Topological Phase Transition Coupled with Spin-Valley Physics in Ferroelectric Oxide Heterostructures

TL;DR

This paper investigates how ferroelectric oxide heterostructures can be engineered to couple spin and valley physics, inducing topological phase transitions and affecting spin-valley properties with potential optoelectronic applications.

Contribution

It demonstrates that polar structural distortions in ferroelectric oxides induce spin-valley coupling and topological transitions, revealing new ways to control spin and valley phenomena.

Findings

Polar distortions induce spin-valley coupled properties.

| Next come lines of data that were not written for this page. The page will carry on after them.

(** * Gopher: context construction, token budgeting and the repair round loop

    A shallow embedding of the Python sources of the Gopher repair pipeline

      - [Gopher/analysis/dual_layer_conetxt.py]  (ContextBuilder)
      - [Gopher/analysis/PCSC.py]                (PeripheralContextExtractor)
      - [Gopher/analysis/FDS.py]                 (FocusedSlicer)
      - [Gopher/LLM/token_manager.py]            (TokenManager)
      - [Gopher/LLM/client.py]                   (retry_with_backoff)
      - [Gopher/execution/file_manager.py]       (FileManager)
      - [Gopher/workflow.py]                     (GopherWorkflow)
      - [Gopher/core/artifact.py]                (BuggyArtifact, RepairSession)
      - [Gopher/prompting/composer.py]           (PromptComposer)
      - [Gopher/execution/test_runner.py]        (TestRunner)
      - [main_generator.py]                      (the loop over the artifacts)

    Python [str] is modelled by [string] (code points below 256), Python [int]
    by [Z], [set] by [gset], [list] by [list]; a Python exception is an
    explicit result value.  External collaborators (tokenizer, JSON decoder,
    completion service, test runner) are parameters. *)

From Stdlib Require Import ZArith Ascii.
From Stdlib Require String QArith.
From stdpp Require Import base numbers option list list_numbers sorting gmap sets strings pretty.

Local Open Scope Z_scope.

(** ** Python string primitives used by the sources *)
Module PyStr.

Definition LF : string := String (ascii_of_nat 10) EmptyString.

Definition code (c : ascii) : nat := nat_of_ascii c.

(** Line boundaries of [str.splitlines] (those below code point 256). *)
Definition is_line_boundary (c : ascii) : bool :=
  let n := code c in
  ((10 <=? n) && (n <=? 13))%nat || ((28 <=? n) && (n <=? 30))%nat
  || (n =? 133)%nat.

(** White space of [str.strip] / [str.lstrip] (below code point 256). *)
Definition is_space (c : ascii) : bool :=
  let n := code c in
  ((9 <=? n) && (n <=? 13))%nat || ((28 <=? n) && (n <=? 32))%nat
  || (n =? 133)%nat || (n =? 160)%nat.

Definition is_cr (c : ascii) : bool := (code c =? 13)%nat.
Definition is_lf (c : ascii) : bool := (code c =? 10)%nat.

(** [s.splitlines()] : "\r\n" counts as one boundary, a final boundary
    opens no further line. *)
Fixpoint splitlines (s : string) : list string :=
  match s with
  | EmptyString => []
  | String c s' =>
      if is_line_boundary c then
        match s' with
        | String c2 s'' =>
            if is_cr c && is_lf c2 then EmptyString :: splitlines s''
            else EmptyString :: splitlines s'
        | EmptyString => [EmptyString]
        end
      else
        match splitlines s' with
        | [] => [String c EmptyString]
        | l :: ls => String c l :: ls
        end
  end.

(** [sep.join(parts)] *)
Fixpoint join (sep : string) (parts : list string) : string :=
  match parts with
  | [] => EmptyString
  | [x] => x
  | x :: rest => x +:+ sep +:+ join sep rest
  end.

Fixpoint lstrip (s : string) : string :=
  match s with
  | EmptyString => EmptyString
  | String c s' => if is_space c then lstrip s' else s
  end.

Fixpoint rstrip (s : string) : string :=
  match s with
  | EmptyString => EmptyString
  | String c s' =>
      match rstrip s' with
      | EmptyString => if is_space c then EmptyString else String c EmptyString
      | r => String c r
      end
  end.

Definition strip (s : string) : string := rstrip (lstrip s).

Definition len (s : string) : Z := Z.of_nat (String.length s).

(** [s[:n]] for [0 <= n]. *)
Fixpoint take_str (n : nat) (s : string) : string :=
  match n, s with
  | S n', String c s' => String c (take_str n' s')
  | _, _ => EmptyString
  end.

(** [line[:len(line) - len(line.lstrip())]] : the leading white space. *)
Definition indent_of (line : string) : string :=
  take_str (Z.to_nat (len line - len (lstrip line))) line.

Definition startswith_char (c : ascii) (s : string) : bool :=
  match s with
  | String c' _ => Ascii.eqb c c'
  | EmptyString => false
  end.

Fixpoint endswith_char (c : ascii) (s : string) : bool :=
  match s with
  | EmptyString => false
  | String c' EmptyString => Ascii.eqb c c'
  | String _ s' => endswith_char c s'
  end.

Fixpoint is_prefix (p s : string) : bool :=
  match p, s with
  | EmptyString, _ => true
  | String a p', String b s' => Ascii.eqb a b && is_prefix p' s'
  | String _ _, EmptyString => false
  end.

(** [needle in hay] *)
Fixpoint contains (needle hay : string) : bool :=
  is_prefix needle hay ||
  match hay with
  | EmptyString => false
  | String _ hay' => contains needle hay'
  end.

(** [s.lower()] on ASCII letters. *)
Definition lower_char (c : ascii) : ascii :=
  let n := code c in
  if ((65 <=? n) && (n <=? 90))%nat then ascii_of_nat (n + 32) else c.

Fixpoint lower (s : string) : string :=
  match s with
  | EmptyString => EmptyString
  | String c s' => String (lower_char c) (lower s')
  end.

(** The texts that [splitlines] and [join] take back to themselves: every
    line boundary is a line feed and is followed by a further character. *)
Fixpoint plain_lines (s : string) : bool :=
  match s with
  | EmptyString => true
  | String c s' =>
      if is_line_boundary c then
        is_lf c && match s' with EmptyString => false | _ => plain_lines s' end
      else plain_lines s'
  end.

Fixpoint repeat_str (n : nat) (c : ascii) : string :=
  match n with
  | O => EmptyString
  | S n' => String c (repeat_str n' c)
  end.

End PyStr.

Import PyStr.

(** ** Python list indexing: [l[idx]] raises IndexError out of range *)
Module PyList.

Definition norm_index (n idx : Z) : option nat :=
  if decide (0 <= idx < n) then Some (Z.to_nat idx)
  else if decide (- n <= idx < 0) then Some (Z.to_nat (idx + n))
  else None.

Definition getitem {A} (l : list A) (idx : Z) : option A :=
  i ← norm_index (Z.of_nat (length l)) idx; l !! i.

Definition setitem {A} (l : list A) (idx : Z) (v : A) : option (list A) :=
  i ← norm_index (Z.of_nat (length l)) idx; Some (<[i:=v]> l).

(** A [for] loop whose body may raise. *)
Fixpoint foldM {A B} (f : B → A → option B) (b : B) (l : list A) : option B :=
  match l with
  | [] => Some b
  | a :: l' => b' ← f b a; foldM f b' l'
  end.

(** [range(a, b)] *)
Definition py_range (a b : Z) : list Z := seqZ a (b - a).

End PyList.

Import PyList.

(** A collapsible range, the dict [{"start": s, "end": e}] of the sources. *)
Record Range := mkRange { start : Z; end_ : Z }.

(** ** [ContextBuilder] (dual_layer_conetxt.py) *)
Module ContextBuilder.

Definition placeholder (indent : string) : string :=
  indent +:+ "# ... (irrelevant code hidden)".

(** Lines 63-65: the body of the inner loop. *)
Definition mark (nlines : Z) (is_suppressible : list bool) (i : Z)
  : option (list bool) :=
  let idx := i - 1 in
  if decide (0 <= idx < nlines) then setitem is_suppressible idx true
  else Some is_suppressible.

(** Lines 57-65: the body of the loop over [ranges_to_hide]. *)
Definition mark_range (nlines : Z) (is_suppressible : list bool) (rng : Range)
  : option (list bool) :=
  if decide (end_ rng > start rng)
  then foldM (mark nlines) is_suppressible (py_range (start rng + 1) (end_ rng))
  else Some is_suppressible.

Topological transition from quantum spin-Hall to trivial insulator occurs.

Berry curvature and spin-valley selection rules are modified.

Abstract

The possibility to engineer the coupling of spin and valley physics is explored in ferroelectric oxide heterostructures with eg electronic configuration. We show that the polar structural distortion induces the appearance of spin-valley coupled properties, at the same time being responsible for a topological transition from a quantum spin-Hall insulating phase to a trivial band insulator. The coupled spin-valley physics is affected by the topological band inversion in a non-trivial way; while the valley-dependent spin polarization of both conduction and valence bands is preserved, a change of the Berry curvature and of spin-valley selection rules is predicted, leading to different circular dichroic response as well as valley and spin Hall effects.